Property Market

    Property Market To Remain Soft For The Rest Of 2020, NAPIC

    Malaysia’s property market witnessed a price correction as more affordable houses were launched during the first half of 2020.

    In 1H 2020, 50% of new launches, or 6,657 housing units, were priced at RM300,000 and below, houses priced from RM300,001 to RM500,000 accounted for 28.9% (4,476 units), while those priced over RM500,000 made up 21.1% (2,161 units), reported Bernama.

    “So, we see that the market has done its own correction. In the past years, we have seen more of new launches in the higher range but now we are seeing more new launches in the range of RM300,000 and below,” said National Property Information Centre (NAPIC) Director Aina Edayu Ahmad during her presentation on the Overview of the Malaysian Property Outlook at the 13th Malaysian Property Summit.

    How to calculate your affordability to buy a house? Learn here!

    Aina Edayu was representing NAPIC Director-general A’zmi Abdul Latif.

    However, she noted that new residential launches plunged 43.6% to 13,294 units in 1H 2020 from 1H 2019’s 23,591 units. Despite this, the residential sector continued to be the major contributor to the property sector, making up more than 65% of the total volume and almost 55% of total value. She revealed that Johor and Selangor have the highest concentration of properties in the commercial, industrial and residential sector.

    “In terms of pricing, properties priced RM300,000 and below in the residential segment are still capturing most of the market demand, which is why we should focus on having more affordable houses in this price range to allow the national aspiration to be achieved,” said Aina Edayu as quoted by Bernama. But while demand for affordable homes is high, affordability is another matter since it is subject to loan approvals, she noted.

    On residential property overhang, Aina Edayu revealed that the number of unsold residential properties increased to 31,661 units worth RM20.03 billion in 1H 2020 from 2H 2019’s 30,664 units worth RM18.82 billion. Of these, 21,683 units were serviced apartments with a value of RM18.64 billion, up 26.5% in volume and 32.8% in value from 2H 2019’s 17,142 units worth RM15.04 billion.

    Aina Edayu observed that the serviced apartment overhang has been increasing over the years.

    Units priced from RM600,000 to RM900,000 made up 47% of the total overhang units, while those priced above RM1 million accounted for 28.2%. Johor has 16,000 unsold serviced apartments, of which 34.3% are priced above RM1 million, she said. Selangor, on the other hand, has 2,400 unsold serviced apartments, of which 40.8% are priced between RM500,001 and RM600,000.

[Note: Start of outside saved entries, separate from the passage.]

(** C24: nothing checks the response against the schema: a response that is
    an empty object is recorded as a success.  The slot becomes [UPLOADED]
    with no summary, the log gets a [Success] entry whose extracted data
    has no property, and the analysed data a record with no amount. *)
Theorem empty_response_recorded parse generateContent draws clock file sid dt comments st
    text :
  sid ∈ Shipment.id <$> AppState.shipments st →
  generateContent (request (fileContent file sid dt) dt) = ResponseText (Some text) →
  parse text = Some (JsonObject []) →
  let r := AnalysisResult.mk None None None None None in
  ∃ st',
    handleFileUpload_served true parse generateContent draws clock file sid dt
      comments st = Some st'
    ∧ conforms float_integral responseSchema (JsonObject (num:=float) []) = false
    ∧ status_at (AppState.shipments st') sid dt = Some UPLOADED
    ∧ AppState.uploadLogs st' = newLog clock file sid dt comments r :: AppState.uploadLogs st
    ∧ UploadLogEntry.analysisStatus (newLog clock file sid dt comments r) = Success
    ∧ AppState.analyzedData st' = AppState.analyzedData st ++ [AnalyzedData.of_result sid r].
Proof.
  intros Hin Hg Hp r.
  exists (handleFileUpload clock (Fulfilled r) file sid dt comments st). split.
  - apply handleFileUpload_served_Some. unfold analyzeDocumentContent. rewrite Hg.
    by apply project_Fulfilled with (JsonObject []) (Raw.mk None None None None None).
  - split; [done|]. split; [by apply (status_at_handleFileUpload clock (Fulfilled r))|done].
Qed.

End served.

(** ** After a failure *)

Section retry.
Context `{Analyzer num}.
Implicit Types (page : Page.t num) (m : Modal.t) (u : Modal.Upload).

(** The page after the submit button was pressed, and after the analysis
    that it started failed. *)
Definition submitted page u : Page.t num :=
  app_event false
    (handleFileUpload_begin (Modal.upload_shipmentId u) (Modal.upload_docType u))
    (Page.mk (Page.app page) (Page.modal page) (Page.inFlight page ++ [pending_of u])).

Definition failed clock page u : Page.t num :=
  app_event false
    (handleFileUpload_settle clock (Modal.upload_file u) (Modal.upload_shipmentId u)
       (Modal.upload_docType u) (Some (Modal.upload_comments u)) Rejected)
    (Page.mk (Page.app (submitted page u)) (Page.modal (submitted page u)) []).

(** A page that offers its submit button has nothing in flight and its
    dialog open. *)
Lemma submit_offered_idle page m :
  page_reachable page → Page.modal page = Some m →
  Modal.submit_disabled (props_of (Page.app page)) m = false →
  Page.inFlight page = []
  ∧ AppState.isAnalyzing (Page.app page) = false
  ∧ ModalState.isOpen (AppState.modalState (Page.app page)) = true.
Proof.
  intros Hr Hm Hd.
  assert (AppState.isAnalyzing (Page.app page) = false) as Hidle.
  { rewrite submit_disabled_guard in Hd. cbn [props_of Props.isAnalyzing] in Hd.
    by destruct (AppState.isAnalyzing _); [rewrite orb_true_r in Hd|]. }
  split_and!; [|done|by apply (page_reachable_mounted _ Hr); rewrite Hm].
  apply page_reachable_forget, reachable_flag_matches in Hr.
  unfold flag_matches in Hr. cbn [forget Sys.inFlight Sys.app] in Hr.
  destruct (Page.inFlight page) as [|? [|]]; [done|congruence|done].
Qed.

(** The form survives the submission and the failure. *)
Lemma failed_keeps_form clock page m u :
  Page.modal page = Some m →
  ModalState.isOpen (AppState.modalState (Page.app page)) = true →
  Page.modal (submitted page u) = Some m ∧ Page.modal (failed clock page u) = Some m.
Proof.
  intros Hm Ho.
  assert (Page.modal (submitted page u) = Some m) as Hm1
    by (by apply app_event_keeps_form).
  split; [done|]. apply app_event_keeps_form; [done| |done].
  cbn [Page.app]. by rewrite modalState_settle.
Qed.

(** The submission and the failure are steps of the page. *)
Lemma failed_run clock page m u :
  page_reachable page → Page.modal page = Some m →
  Modal.submit_disabled (props_of (Page.app page)) m = false →
  Modal.handleSubmit m = Some u →
  analyzes (fileContent (Modal.upload_file u) (Modal.upload_shipmentId u)
              (Modal.upload_docType u)) (Modal.upload_docType u)
    (Rejected : Outcome num) →
  page_step page (submitted page u)
  ∧ page_step (submitted page u) (failed clock page u).
Proof.
  intros Hr Hm Hd Hu Ha. destruct (submit_offered_idle page m Hr Hm Hd) as (Hfl & _).
  split; [by apply (page_submit m u page)|].
  apply (page_settle clock Rejected (pending_of u) [] [] (submitted page u)); [|done].
  unfold submitted. cbn [app_event Page.inFlight]. by rewrite Hfl.
Qed.

(** C21: after a failed analysis the same upload can be submitted again at
    once.  When the analysis of a submitted upload fails, the page shows
    the message and the slot is [ERROR]; the dialog is still open with the
    form as it was submitted, its submit button is enabled, and pressing it
    submits the same upload: the message is cleared and the slot is
    [PROCESSING] again. *)
Theorem failed_upload_retried clock page m u :
  page_reachable page → Page.modal page = Some m →
  Modal.submit_disabled (props_of (Page.app page)) m = false →
  Modal.handleSubmit m = Some u →
  analyzes (fileContent (Modal.upload_file u) (Modal.upload_shipmentId u)
              (Modal.upload_docType u)) (Modal.upload_docType u)
    (Rejected : Outcome num) →
  let page' := failed clock page u in
  let slot pg := status_at (AppState.shipments (Page.app pg))
                   (Modal.upload_shipmentId u) (Modal.upload_docType u) in
  rtc page_step page page'
  ∧ AppState.error (Page.app page') = Some analysisFailed
  ∧ slot page' = Some ERROR
  ∧ Page.modal page' = Some m
  ∧ Modal.submit_disabled (props_of (Page.app page')) m = false
  ∧ page_step page' (submitted page' u)
  ∧ Page.inFlight (submitted page' u) = [pending_of u]
  ∧ AppState.error (Page.app (submitted page' u)) = None
  ∧ slot (submitted page' u) = Some PROCESSING.
Proof.
  intros Hr Hm Hd Hu Ha page' slot.
  destruct (submit_offered_idle page m Hr Hm Hd) as (Hfl & Hidle & Ho).
  destruct (failed_run clock page m u Hr Hm Hd Hu Ha) as [Hs1 Hs2].
  destruct (failed_keeps_form clock page m u Hm Ho) as [_ Hm'].
  assert (rtc page_step page page') as Hrun by (by eapply rtc_l; [|apply rtc_once]).
  pose proof (page_run_reachable _ _ Hr Hrun) as Hr'.
  assert (Modal.upload_shipmentId u ∈ Shipment.id <$> AppState.shipments (Page.app page))
    as Hin by (by apply (handleSubmit_listed (props_of (Page.app page)) m);
                 [apply page_reachable_dialog|]).
  assert (Modal.submit_disabled (props_of (Page.app page')) m = false) as Hd'.
  { rewrite submit_disabled_guard in Hd |- *. cbn [props_of Props.isAnalyzing] in *.
    unfold page', failed. cbn [app_event Page.app]. rewrite isAnalyzing_settle.
    by rewrite Hidle in Hd. }
  split_and!; [done|done| |done|done|by apply (page_submit m u page')|done|done|].
  - apply (status_at_settle _ _ _ _ _ Rejected).
    cbn [submitted app_event Page.app]. rewrite shipments_begin.
    by rewrite (update_shipment_ids (Modal.upload_docType u)) by apply _.
  - unfold slot. cbn [submitted app_event Page.app]. rewrite shipments_begin.
    apply status_at_processing. by rewrite (page_ids page'), <- (page_ids page).
Qed.

End retry.

(** ** The run of the file Page, for the witnesses *)

#[local] Existing Instance any_outcome.

Lemma demo_settle_page_step : page_step (demo_page5 Z) demo_page6.
Proof.
  by apply (page_settle demo_clock (Fulfilled demo_result)
              (pending_of demo_upload_call) [] [] (demo_page5 Z)).
Defined.

(** The form is submitted and the analysis succeeds. *)
Lemma demo_run : rtc page_step (demo_page4 Z) demo_page6.
Proof.
  exact (rtc_l _ _ _ _ (demo_submit_step Z) (rtc_once _ _ demo_settle_page_step)).
Defined.

Lemma page_refines_lifecycle_witness :
  rtc Spec.next (Spec.initial (board INITIAL_SHIPMENTS)) (page_abs (demo_page4 Z))
  ∧ rtc Spec.next (page_abs (demo_page4 Z)) (page_abs demo_page6)
  ∧ Spec.coherent (page_abs demo_page6)
  ∧ Spec.no_duplicate (page_abs demo_page6).
Proof.
  exact (page_refines_lifecycle (demo_page4 Z) demo_page6 (demo_page4_reachable Z)
           demo_run).
Defined.

(** The slot of the run is [PROCESSING] once the form is submitted, and
    [UPLOADED], not [MISSING], when the analysis has succeeded. *)
Lemma slot_never_reset_witness :
  status_at (AppState.shipments (Page.app (demo_page5 Z))) demo_id INVOICE
  = Some PROCESSING
  ∧ status_at (AppState.shipments (Page.app demo_page6)) demo_id INVOICE = Some UPLOADED
  ∧ UPLOADED ≠ MISSING
  ∧ Spec.left_missing (demo_id, INVOICE) (page_abs demo_page6).
Proof.
  split; [reflexivity|split; [reflexivity|]].
  exact (slot_never_reset (demo_page5 Z) demo_page6 demo_id INVOICE PROCESSING UPLOADED
           (demo_page5_reachable Z) (rtc_once _ _ demo_settle_page_step)
           eq_refl ltac:(discriminate) eq_refl).
Defined.

Lemma history_only_grows_witness :
  AppState.uploadLogs (Page.app (demo_page4 Z))
    `suffix_of` AppState.uploadLogs (Page.app demo_page6)
  ∧ AppState.analyzedData (Page.app (demo_page4 Z))
    `prefix_of` AppState.analyzedData (Page.app demo_page6)
  ∧ Spec.successes (page_abs (demo_page4 Z)) ≤ Spec.successes (page_abs demo_page6).
Proof.
  exact (history_only_grows (demo_page4 Z) demo_page6 (demo_page4_reachable Z) demo_run).
Defined.

(** The header's button is clicked while the upload of the run waits for
    an answer that does not come. *)
Lemma unanswered_upload_blocks_witness :
  let sys' := Sys.mk (handleOpenModal None None None (Sys.app demo_submitted))
                     [demo_pending] in
  Sys.inFlight sys' = [demo_pending]
  ∧ AppState.isAnalyzing (Sys.app sys') = true
  ∧ ModalState.isOpen (AppState.modalState (Sys.app sys')) = true
  ∧ (demo_id ∈ Shipment.id <$> AppState.shipments (Sys.app sys') →
     status_at (AppState.shipments (Sys.app sys')) demo_id INVOICE = Some PROCESSING).
Proof.
  exact (unanswered_upload_blocks (num:=Z) demo_submitted _ demo_pending
           silent_submitted_reachable eq_refl
           (rtc_once (R:=step (H:=silent)) _ _ (step_open _ [demo_pending]))).
Defined.

Lemma demo_id_listed_float :
  demo_id ∈ Shipment.id <$> AppState.shipments (AppState.initial (num:=float)).
Proof. by apply (bool_decide_unpack _). Defined.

    “Data also showed that properties over the RM500,000 price range accounted for about 69% of the overhang service apartment units,” Aina Edayu added.

    Looking ahead, she expects the property market to be influenced by various uncertainties, including COVID-19, the country’s political stability and pace of economic recovery.

    “Although data did show some upturn in market activities earlier in the year, we would see a soft property market for the rest of 2020,” said Aina Edayu.